I’m thinking it gets a bit speculative without the overall cost picture. How much cost is due to insurance? How much is pure medical costs? How much is regulation related? I don’t know. How does one know a solution without knowing the big picture? Realistically, I don’t think they can. Understanding by state vs. Federal is pretty easy, but having insight as to where deregulation or extra regulation might be handy is hard to know without the figures and causes. It’s easy to say my Gallbladder operation was rip-off expensive, but knowing why isn’t as obvious.
> Your suggestions make sense when talking about, say, breakfast cereal or new cars
Yes and no. Looking back at the auto industry last century, it was overly concentrated for decades with few regulations. The regs didn’t really start to kick in until the mid-1970s, and by then foreign competition started to push Detroit. In this instance, even with a lack of regulations, there was little new competition for multiple decades, and it ultimately came from overseas.

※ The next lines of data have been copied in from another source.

Lemma replicate_bucket_ok n : Forall bucket_ok (replicate n empty_bucket).
Proof. by apply Forall_replicate. Qed.

(** A new table: 8 empty slots, the current global seed. *)
Lemma make_new_spec gs : in_u 64 gs ->
  exists T, stbds_make_hash_index STBDS_BUCKET_LENGTH None gs = Ok (T, stbds_next_seed gs) /\
    table_core 0 T /\ used (flat_slots (storage T)) = [] /\ seed T = gs /\
    used_count T = 0 /\ tombstone_count T = 0.
Proof.
  intros Hgs. destruct (core_empty 0) as (Hc & Hu & Ht); [lia|].
  eexists. split; [reflexivity|]. split_and!; try done.
  unfold table_core. split_and!; try done. apply replicate_bucket_ok.
Qed.

(** The copy of a table into [8 * 2 ^ k'] slots, when they are enough. *)
Lemma make_copy_spec k k' T gs :
  table_core k T -> 0 <= k' -> used_count T < 8 * 2 ^ k' ->
  exists T', stbds_make_hash_index (8 * 2 ^ k') (Some T) gs = Ok (T', gs) /\
    table_core k' T' /\ used (flat_slots (storage T')) ≡ₚ used (flat_slots (storage T)) /\
    seed T' = seed T /\ used_count T' = used_count T /\ tombstone_count T' = 0.
Proof.
  intros (Hn & Hb & Hlen & Hc & Hsd & Hus & Htb & _) Hk' Hcnt.
  unfold stbds_make_hash_index. rewrite shiftr_slots by done.
  destruct (core_empty k' Hk') as (Hc0 & Hu0 & Ht0).
  destruct Hc as (_ & _ & Hok & _).
  destruct (rehash_spec k' (flat_slots (storage T)) (stbds_log2 (8 * 2 ^ k'))
    (replicate (Z.to_nat (2 ^ k')) empty_bucket))
    as (st' & Hr & Hc' & Hb' & Hlen' & Ht' & Hu'); try done.
  - apply replicate_bucket_ok.
  - rewrite length_replicate. pose proof (Z.pow_pos_nonneg 2 k'). lia.
  - rewrite Hu0. simpl. lia.
  - rewrite Hr. eexists. split; [done|]. rewrite Hu0, app_nil_r in Hu'. simpl.
    destruct (thresholds_eq k' Hk') as (E1 & E2 & E3).
    split_and!; try done. unfold table_core. simpl. rewrite E1, E2, E3, Ht'.
    split_and!; try done. by rewrite Hu'.
Qed.

(** ** Insertion *)

Lemma put_body_skip items H key q h ix tb :
  slot_ok (h, ix) -> h <> 0 -> 2 <= H ->
  (h = H -> 0 <= ix -> exists kv, items !! Z.to_nat ix = Some kv /\ key_bytes key <> key_bytes kv.1) ->
  exists tb', put_body readable items H key q h ix tb = Ok (Continue tb') /\
    (tb' = tb \/ (tb' = q /\ h = 1 /\ ix = -2)).
Proof.
  intros Hok Hnz H2 Hno. unfold put_body.
  destruct (Z.eqb_spec h H) as [->|Hne].
  - destruct (Hno eq_refl (in_use_idx _ _ Hok H2)) as (kv & Hkv & Hd).
    rewrite (is_key_equal_at items key ix kv) by (done || by eapply in_use_idx).
    rewrite bool_decide_false by done. eauto.
  - rewrite (proj2 (Z.eqb_neq h 0)) by done.
    destruct ((tb <? 0) && (ix =? STBDS_INDEX_DELETED)) eqn:E; [|eauto].
    apply andb_true_iff in E as [_ E]. apply Z.eqb_eq in E. subst ix.
    eexists; split; [done|]. right. split; [done|].
    destruct Hok as [[= ]|[[= ->]|[_ Hx]]]; [done|]. by simpl in Hx.
Qed.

Aren’t you undercutting your own argument there though? American cars are much better now, in a tightly regulated market, than they were in the 1960s when the makers pretty much had free rein. They are also more expensive. If there was less regulation, cars would be cheaper, but also less safe (and certainly less green). This would inevitably lead foreign manufacturers to build to lower standards for the US market as well, just to be able to compete on price. It’d be another race to the bottom, which would probably introduce cars that can’t currently be sold here, like the Tata Nano, which doesn’t meet US safety or emissions standards. Is this what we really want?
Why do you capitalize “gallbladder” every time you write it, btw? Not meaning to criticize; just genuinely curious.
> Aren’t you undercutting your own argument there though?
I thought I was to some degree (the delay for competition in the U.S. auto market). I’m okay with that.
> American cars are much better now, in a tightly regulated market, than they were in the 1960s when the makers pretty much had free rein.
As mentioned, yes and no. It’s interesting that it took that many years for competition to appear in an industry that was centralized, and also that it came from abroad. The Japanese did have an advantage of limited regulation in the critical earlier years. The door they walked through (fewer regs) is largely closed now, but it wasn’t when they arrived. Honda started in the U.S. in the far less regulated motorcycle market in the 1950s. That worked well for them. Entering a less regulated late 60′s/early ’70s market was also very advantageous.
Regulations have not improved quality, nor have they pushed safety where it is today. Consumer demand for safety exceeds regulations, and vehicles reflect this.
> They are also more expensive.
Last I knew, cost adjusted, cars are cheaper now, certainly for what you get.
> …like the Tata Nano, which doesn’t meet US safety or emissions standards. Is this what we really want?
Emissions? No. Safety? Yes. Many vehicles exceed government crash regulations, and this is a selling point. That’s great. The market provides products people want.
> Why do you capitalize “gallbladder” every time you write it, btw?
Same reason I capitalize ‘Rickshaw’. I don’t know the reason, but darn it, it’s the same one!